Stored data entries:
(** A command of the plan: it is noted, and the run goes on where it ended well. *)
Lemma spec_checked {A : Type} (l : list (list Z)) (f : RootFiles) (command : list Z) (step : F Node CommandOutput) (fail : CommandOutput -> AppError) (effect : bool -> RootFiles -> RootFiles -> Prop)
  (next : F Node A) (Q : result AppError A -> Node -> Prop) :
  (step = run_command command /\ (forall n r n', execute_command command n = (r, n') -> effect (ended_well r) (root_files n) (root_files n'))) \/
  (exists input, step = run_with_input command input /\ (forall n r n', execute_with_input command input n = (r, n') -> effect (ended_well r) (root_files n) (root_files n'))) ->
  (forall done_ f', effect done_ f f' -> spared application_id f0 f') -> l ++ [command] `prefix_of` plan ->
  (forall e n, ended n -> Q (Err e) n) ->
  (forall f', effect true f f' -> spec (at_step (l ++ [command]) f') next Q) ->
  spec (at_step l f) (bind step (fun output => if negb (output.(exit_code) =? 0) then throw (fail output) else next)) Q.
Proof.
  intros Hstep Hspared Hplan Hfail Hnext s [Hf Hc]. unfold bind.
  assert (Hrun : exists r n', step s = (match r with Ok out => Ok out | Err m => Err (Transport m) end, mkFw n' s.(fw_verified) s.(fw_uuid)) /\
    effect (ended_well r) (root_files s.(fw_node)) (root_files n') /\ command_lines n' = command_lines s.(fw_node) ++ [command]).
  { destruct Hstep as [[-> He] | (input & -> & He)].
    - unfold run_command. destruct (execute_command command (fw_node s)) as [r n'] eqn:E. exists r, n'. split_and!; [done|by apply He|by eapply command_noted].
    - unfold run_with_input. destruct (execute_with_input command input (fw_node s)) as [r n'] eqn:E. exists r, n'. split_and!; [done|by apply He|by eapply input_noted]. }
  destruct Hrun as (r & n' & -> & He & Hn). rewrite Hf in He. rewrite Hc, <- app_assoc in Hn.
  assert (Hended : ended n') by (split; [by eapply Hspared|by exists (l ++ [command])]).
  destruct r as [out|m]; cbn [ended_well] in He; [|by apply Hfail]. destruct (exit_code out =? 0) eqn:Hx; cbn [negb]; [|by apply Hfail]. by apply (Hnext (root_files n')).
Qed.

(** Writing a file that was just installed. *)
Lemma spec_write_as_root (l : list (list Z)) (f : RootFiles) (path contents : list Z) (mode : Z) : path = unit_path unit \/ (path = env_path unit /\ mode = 384) ->
  spared application_id f0 f -> f !! path = Some (mode, []) -> l ++ [tee path] `prefix_of` plan ->
  spec (at_step l f) (write_as_root path contents) (fun r n => match r with Ok _ => at_step (l ++ [tee path]) (<[path := (mode, contents)]> f) n | Err _ => ended n end).
Proof.
  intros Hpath Hs Hf Hplan. unfold write_as_root. apply (spec_checked l f (tee path) _ _ (overwritten path contents)); [| |done|done|].
  - right. exists contents. split; [done|]. intros n r n' E. destruct Hpath as [-> | [-> _]]; [by eapply unit_teed|by eapply environment_teed].
  - intros done_ f' Ho. pose proof (overwritten_elsewhere _ _ _ _ _ Ho) as Hd. destruct Hpath as [-> | [-> ->]]; [by eapply spared_unit|]. eapply spared_environment; [done|done|].
    unfold overwritten in Ho. rewrite Hf in Ho. destruct done_; [subst f'; rewrite lookup_insert_eq; tauto|]. destruct Ho as [-> | [part ->]]; [by left|]. rewrite lookup_insert_eq. tauto.
  - intros f' Ho. unfold overwritten in Ho. rewrite Hf in Ho. subst f'. by apply spec_ret.
Qed.
Definition environment_bytes (ctx : SystemdContext) : list Z := utf8 (environment_contents ctx.(sx_environment)).
Lemma spec_environment (ctx : SystemdContext) : [prepare_environment (env_path unit); tee (env_path unit)] `prefix_of` plan ->
  spec (at_step [] f0) (write_environment_file unit ctx.(sx_environment)) (fun r n => match r with
    | Ok _ => at_step [prepare_environment (env_path unit); tee (env_path unit)] (<[env_path unit := (384, environment_bytes ctx)]> f0) n | Err _ => ended n end).
Proof.
  intros Hplan. unfold write_environment_file. apply (spec_checked [] f0 (prepare_environment (env_path unit)) _ _ (installed 384 (env_path unit))); [| | |done|].
  - left. split; [done|]. apply environment_installed.
  - intros done_ f' Hi. eapply spared_environment; [apply spared_refl|by eapply installed_elsewhere|]. unfold installed in Hi.
    destruct done_; [subst f'; rewrite lookup_insert_eq; tauto|]. destruct Hi as [-> | [-> | [m ->]]]; [by left|rewrite lookup_delete_eq; tauto|rewrite lookup_insert_eq; tauto].
  - cbn [app]. etrans; [|exact Hplan]. by exists [tee (env_path unit)].
  - intros f' Hi. cbn in Hi. subst f'. eapply spec_conseq; [eapply (spec_write_as_root _ _ _ _ 384)|done|]; [tauto| | | |].
    + eapply spared_environment; [apply spared_refl|apply delete_insert_eq|]. rewrite lookup_insert_eq. tauto.
    + apply lookup_insert_eq.
    + exact Hplan.
    + intros [?|?] n; [|done]. unfold environment_bytes. by rewrite insert_insert_eq.
Qed.
(** The unit file, the reload and the start, once the environment is there. *)
Lemma spec_unit_file (again : bool) (l : list (list Z)) (f : RootFiles) (unit_file : list Z) : spared application_id f0 f ->
  plan = l ++ [prepare_unit (unit_path unit); tee (unit_path unit); DAEMON_RELOAD; systemctl_command (start_verb again) unit] ->
  spec (at_step l f)
    (prepare <- run_command (prepare_unit (unit_path unit)) ;;
     if negb (prepare.(exit_code) =? 0) then throw (ConnectionFailed (lit "couldn't create the unit file: " ++ trim prepare.(stderr)))
     else write_as_root (unit_path unit) (utf8 unit_file) ;;; run_daemon_reload ;;; ret unit)
    (fun r n => match r with Ok u => at_step (l ++ [prepare_unit (unit_path unit); tee (unit_path unit); DAEMON_RELOAD]) (<[unit_path unit := (420, utf8 unit_file)]> f) n /\ u = unit | Err _ => ended n end).
Proof.
  intros Hf Hplan. assert (Hpre : forall a b, [prepare_unit (unit_path unit); tee (unit_path unit); DAEMON_RELOAD; systemctl_command (start_verb again) unit] = a ++ b -> l ++ a `prefix_of` plan).
  { intros a b E. rewrite Hplan, E, app_assoc. by exists b. }
  apply (spec_checked l f (prepare_unit (unit_path unit)) _ _ (installed 420 (unit_path unit))); [| |by eapply (Hpre [_])|done|].
  - left. split; [done|]. apply unit_installed.
  - intros done_ f' Hi. eapply spared_unit; [done|by eapply installed_elsewhere].
  - intros f' ->.
    assert (Hs : forall k, spared application_id f0 (<[unit_path unit := k]> f)) by (intros k; eapply spared_unit; [done|apply delete_insert_eq]).
    eapply spec_bind with (R := fun _ => at_step (l ++ [prepare_unit (unit_path unit); tee (unit_path unit)]) (<[unit_path unit := (420, utf8 unit_file)]> f)).
    { eapply spec_conseq; [eapply (spec_write_as_root _ _ _ _ 420)|done|]; [by left|apply Hs|apply lookup_insert_eq|rewrite <- app_assoc; by eapply (Hpre [_; _])|].
      intros [?|?] n; [|done]. rewrite insert_insert_eq, <- app_assoc. done. }
    intros _. unfold run_daemon_reload. eapply spec_bind with (R := fun _ => at_step (l ++ [prepare_unit (unit_path unit); tee (unit_path unit); DAEMON_RELOAD]) (<[unit_path unit := (420, utf8 unit_file)]> f)).
    { apply (spec_checked _ (<[unit_path unit := (420, utf8 unit_file)]> f) DAEMON_RELOAD _ _ (fun _ f f' => f' = f)); [| | |done|].
      - left. split; [done|]. intros n r n' E. pose proof (reload_writes_nothing (application_id := application_id) n) as Hr. by rewrite E in Hr.
      - intros _ f' ->. apply Hs.
      - rewrite <- app_assoc. by eapply (Hpre [_; _; _]).
      - intros f' ->. apply spec_ret. by rewrite <- app_assoc. }
    intros _. by apply spec_ret.
Qed.
Lemma spec_started (again : bool) (l : list (list Z)) (f : RootFiles) : spared application_id f0 f -> plan = l ++ [systemctl_command (start_verb again) unit] ->
  spec (at_step l f) (run_systemctl (start_verb again) unit) (fun r n => match r with Ok _ => root_files n = f /\ ended n | Err _ => ended n end).
Proof.
  intros Hf Hplan. assert (Hpre : forall k, k `prefix_of` plan -> forall n, at_step k f n -> ended n) by (intros k Hk n [Hn Hc]; split; [by rewrite Hn|by exists k]).
  unfold run_systemctl. eapply spec_bind with (R := fun _ => at_step l f).
  { apply spec_from_result. intros n Hn. destruct (validate_unit_name unit); [done|]. apply (Hpre l); [rewrite Hplan; by eexists|done]. }
  intros _. apply (spec_checked l f (systemctl_command (start_verb again) unit) _ _ (fun _ f f' => f' = f)); [| | |done|].
  - left. split; [reflexivity|]. intros n r n' E. pose proof (start_writes_nothing (application_id := application_id) again n) as Hr. fold unit in Hr. by rewrite E in Hr.
  - by intros _ f' ->.
  - by rewrite Hplan.
  - intros f' ->. apply spec_ret. intros n Hn. split; [apply Hn|]. eapply Hpre; [|exact Hn]. by rewrite Hplan.
Qed.
End start.
(** * hybrid-dataset-factory: the dataset pipeline

    A shallow embedding of [dataset.py] and [dataset_factory.py]:
    the annotation parser, the background loader, the queues, the
    per-sample coordinate rescaling (with the Python object store it
    mutates), the blur mapping, the two run loops and the persistence
    workers.

    Conventions.
    - Python [int]s are [Z]; [a / b] on two of them is the binary64
      nearest to the quotient, and [int] truncates it toward zero.
    - NumPy floats (the blur strength) are idealised as exact
      rationals ([Q]).  Each binary64 operation rounds by less than
      one part in 2^52: where a statement below gives such a number
      it allows 10^-15 for the rounding, and no comparison is decided
      at a ratio that rounding could move across a threshold.
    - Strings are ASCII text.
    - A raised exception is a [Raise e] result; a call that never
      returns (blocked [Queue.get], [Queue.join], or a loop still
      running when the supplied random draws are used up) is [None]
      in an [option].
    - The renderer, PIL, OpenCV and NumPy are outside the repository
      and enter as parameters.
    - [dataset_factory.py] calls [Dataset(...)], [save(...)] and
      [SyntheticAnnotations(...)] with other argument counts than
      [dataset.py] declares.  Each function is embedded from its own
      text, and a call is checked against the signature of the callee
      as written ([check_arity]). *)

From Stdlib Require Import ZArith QArith Qminmax List String Ascii Lia Lqa.
From stdpp Require Import gmap strings list.

Local Open Scope string_scope.
Local Open Scope Z_scope.

(* ===================================================================== *)
(** * Definitions *)
(* ===================================================================== *)

(** ** Python exceptions and results *)

Inductive exn : Type :=
| TypeError
| ValueError
| KeyError
| IndexError
| AttributeError
| ZeroDivisionError
| OverflowError
| OSError
| RuntimeError
| Exception (msg : string).

Inductive result (A : Type) : Type :=
| Ok (a : A)
| Raise (e : exn).

Arguments Ok {A} a.
Arguments Raise {A} e.

(** A call with [given] positional arguments to a function declaring
    exactly [required] of them (no defaults, no [*args]): Python raises
    [TypeError] before the body runs when the two differ. *)
Definition check_arity (required given : nat) : result unit :=
  if Nat.eqb required given then Ok tt else Raise TypeError.

(** ** Python values and the object store

    Bounding boxes are dicts whose ['min'], ['max'] and ['normal']
    entries refer to other objects; coordinates are lists of numbers.
    Objects live in a store addressed by location, so that two names
    for one object are two copies of one location. *)

Definition loc := nat.

Inductive value : Type :=
| VNone
| VBool (b : bool)
| VInt (z : Z)
| VStr (s : string)
| VPair (a b : value)
| VRef (l : loc).

Inductive obj : Type :=
| OList (xs : list Z)
| ODict (kvs : list (string * value)).

Abbreviation heap := (gmap loc obj).

(** Python truthiness, as used by [not x] and [if x]. *)
Definition truthy (v : value) : bool :=
  match v with
  | VNone => false
  | VBool b => b
  | VInt z => negb (z =? 0)
  | VStr s => negb (String.eqb s "")
  | VPair _ _ => true
  | VRef _ => true
  end.

(** State-and-exception computations over the store.  The store
    survives a raise: writes made before the exception stay. *)
Definition M (A : Type) : Type := heap → result A * heap.

Definition ret {A} (a : A) : M A := λ h, (Ok a, h).
Definition throw {A} (e : exn) : M A := λ h, (Raise e, h).
Definition bind {A B} (m : M A) (k : A → M B) : M B :=
  λ h, match m h with
       | (Ok a, h') => k a h'
       | (Raise e, h') => (Raise e, h')
       end.

Notation "x <~ m ;; k" := (bind m (λ x, k))
  (at level 100, m at next level, right associativity).

(** [x[i]] for the object at [l] and an integer [i]: an element of a
    list; on a dict the integer is looked up as a key, and the dicts of
    the store have string keys only. *)
Definition list_get (l : loc) (i : nat) : M Z :=
  λ h, match h !! l with
       | Some (OList xs) =>
           match xs !! i with
           | Some x => (Ok x, h)
           | None => (Raise IndexError, h)
           end
       | Some (ODict _) => (Raise KeyError, h)
       | None => (Raise TypeError, h)
       end.

(** [xs[i] = v] for a list object at [l]; it is reached only after
    [list_get] has read from the same object, hence from a list. *)
Definition list_set (l : loc) (i : nat) (v : Z) : M unit :=
  λ h, match h !! l with
       | Some (OList xs) =>
           if decide (i < length xs)%nat
           then (Ok tt, <[l := OList (<[i := v]> xs)]> h)
           else (Raise IndexError, h)
       | _ => (Raise TypeError, h)
       end.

**Work request**
For this exercise, output exactly the lines above from the line with "Lemma spec_started (again" to the line with "unfold run_systemctl. eapply", counting both, and leave out the rest.

**Task answer**
Lemma spec_started (again : bool) (l : list (list Z)) (f : RootFiles) : spared application_id f0 f -> plan = l ++ [systemctl_command (start_verb again) unit] ->
  spec (at_step l f) (run_systemctl (start_verb again) unit) (fun r n => match r with Ok _ => root_files n = f /\ ended n | Err _ => ended n end).
Proof.
  intros Hf Hplan. assert (Hpre : forall k, k `prefix_of` plan -> forall n, at_step k f n -> ended n) by (intros k Hk n [Hn Hc]; split; [by rewrite Hn|by exists k]).
  unfold run_systemctl. eapply spec_bind with (R := fun _ => at_step l f).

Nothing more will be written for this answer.